## EXERCISE AIM
From the entries below, copy out all lines holding "right".

----- TASK DATA -----

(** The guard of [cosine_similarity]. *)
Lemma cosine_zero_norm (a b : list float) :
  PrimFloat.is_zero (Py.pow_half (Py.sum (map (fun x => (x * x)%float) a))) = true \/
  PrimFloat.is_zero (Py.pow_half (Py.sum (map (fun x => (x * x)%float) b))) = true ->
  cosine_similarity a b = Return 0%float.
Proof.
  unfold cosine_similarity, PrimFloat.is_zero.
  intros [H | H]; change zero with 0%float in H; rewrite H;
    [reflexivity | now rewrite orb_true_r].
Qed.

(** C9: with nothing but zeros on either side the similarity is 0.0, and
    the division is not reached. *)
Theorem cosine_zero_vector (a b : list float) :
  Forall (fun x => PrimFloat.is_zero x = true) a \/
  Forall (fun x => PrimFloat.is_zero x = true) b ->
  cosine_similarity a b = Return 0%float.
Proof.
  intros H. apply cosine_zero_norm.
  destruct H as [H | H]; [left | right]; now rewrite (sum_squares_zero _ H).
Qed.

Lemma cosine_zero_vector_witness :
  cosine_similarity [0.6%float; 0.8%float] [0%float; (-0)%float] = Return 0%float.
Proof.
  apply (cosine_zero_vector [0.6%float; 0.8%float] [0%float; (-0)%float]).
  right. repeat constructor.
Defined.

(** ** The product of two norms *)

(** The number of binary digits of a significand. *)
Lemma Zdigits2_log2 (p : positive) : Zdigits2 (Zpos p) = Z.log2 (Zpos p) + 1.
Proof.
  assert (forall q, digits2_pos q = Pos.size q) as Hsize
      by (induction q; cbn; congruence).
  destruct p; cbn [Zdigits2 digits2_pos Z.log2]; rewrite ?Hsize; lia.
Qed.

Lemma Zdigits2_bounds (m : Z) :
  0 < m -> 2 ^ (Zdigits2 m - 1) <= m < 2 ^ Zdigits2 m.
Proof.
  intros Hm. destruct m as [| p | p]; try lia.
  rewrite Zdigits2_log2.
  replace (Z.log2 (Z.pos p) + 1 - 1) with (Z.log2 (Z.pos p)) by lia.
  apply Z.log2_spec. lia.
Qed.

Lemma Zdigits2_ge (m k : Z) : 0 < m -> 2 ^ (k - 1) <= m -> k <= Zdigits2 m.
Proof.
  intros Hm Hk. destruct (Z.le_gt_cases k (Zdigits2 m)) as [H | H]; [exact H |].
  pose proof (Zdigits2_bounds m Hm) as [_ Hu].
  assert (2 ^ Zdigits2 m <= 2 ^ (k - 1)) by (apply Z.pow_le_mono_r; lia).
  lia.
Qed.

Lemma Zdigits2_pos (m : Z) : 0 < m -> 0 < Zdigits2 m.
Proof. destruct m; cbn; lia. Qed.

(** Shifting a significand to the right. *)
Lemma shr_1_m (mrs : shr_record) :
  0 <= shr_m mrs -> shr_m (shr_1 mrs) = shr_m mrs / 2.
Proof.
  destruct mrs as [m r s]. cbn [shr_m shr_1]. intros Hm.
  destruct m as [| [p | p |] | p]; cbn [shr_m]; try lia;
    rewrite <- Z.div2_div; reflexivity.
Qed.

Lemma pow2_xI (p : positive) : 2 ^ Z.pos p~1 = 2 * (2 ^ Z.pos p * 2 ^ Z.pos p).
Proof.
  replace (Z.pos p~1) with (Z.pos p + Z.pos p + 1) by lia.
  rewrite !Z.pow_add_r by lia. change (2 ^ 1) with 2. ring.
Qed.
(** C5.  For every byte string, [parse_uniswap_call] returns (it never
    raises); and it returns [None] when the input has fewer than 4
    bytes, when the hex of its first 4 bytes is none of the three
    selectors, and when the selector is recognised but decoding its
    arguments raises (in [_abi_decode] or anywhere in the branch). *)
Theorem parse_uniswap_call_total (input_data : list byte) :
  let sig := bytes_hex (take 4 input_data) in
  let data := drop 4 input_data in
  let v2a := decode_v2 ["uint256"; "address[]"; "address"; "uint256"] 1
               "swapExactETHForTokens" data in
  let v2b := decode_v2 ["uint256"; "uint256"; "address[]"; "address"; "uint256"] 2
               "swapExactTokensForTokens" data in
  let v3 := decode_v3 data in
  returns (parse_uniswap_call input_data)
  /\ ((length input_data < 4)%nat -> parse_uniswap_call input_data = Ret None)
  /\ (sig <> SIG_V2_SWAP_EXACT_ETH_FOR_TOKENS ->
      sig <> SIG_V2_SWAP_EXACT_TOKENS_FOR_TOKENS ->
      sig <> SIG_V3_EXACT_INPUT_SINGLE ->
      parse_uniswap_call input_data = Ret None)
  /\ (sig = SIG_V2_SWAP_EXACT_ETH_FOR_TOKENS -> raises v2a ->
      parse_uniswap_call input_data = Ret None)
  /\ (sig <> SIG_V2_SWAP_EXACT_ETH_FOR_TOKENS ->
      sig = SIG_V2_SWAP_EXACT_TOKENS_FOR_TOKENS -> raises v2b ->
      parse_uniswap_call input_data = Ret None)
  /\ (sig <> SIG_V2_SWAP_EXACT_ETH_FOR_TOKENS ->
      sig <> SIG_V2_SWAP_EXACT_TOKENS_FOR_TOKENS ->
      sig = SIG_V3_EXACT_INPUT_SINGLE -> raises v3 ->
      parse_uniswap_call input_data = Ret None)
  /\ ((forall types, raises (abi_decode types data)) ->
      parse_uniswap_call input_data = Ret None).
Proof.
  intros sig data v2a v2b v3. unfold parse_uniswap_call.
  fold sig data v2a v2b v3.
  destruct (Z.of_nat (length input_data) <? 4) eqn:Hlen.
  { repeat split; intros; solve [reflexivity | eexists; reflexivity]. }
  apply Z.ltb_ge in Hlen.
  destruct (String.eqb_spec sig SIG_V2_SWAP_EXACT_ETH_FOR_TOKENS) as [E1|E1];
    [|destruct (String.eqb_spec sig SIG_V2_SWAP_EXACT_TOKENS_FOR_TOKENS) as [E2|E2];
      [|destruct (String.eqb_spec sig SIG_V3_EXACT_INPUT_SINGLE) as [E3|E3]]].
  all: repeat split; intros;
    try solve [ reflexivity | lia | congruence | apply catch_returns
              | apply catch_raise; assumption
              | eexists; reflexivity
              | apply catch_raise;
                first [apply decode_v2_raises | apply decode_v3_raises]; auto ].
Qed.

-----

## REPLY TO THE TASK
  destruct H as [H | H]; [left | right]; now rewrite (sum_squares_zero _ H).
  right. repeat constructor.
(** Shifting a significand to the right. *)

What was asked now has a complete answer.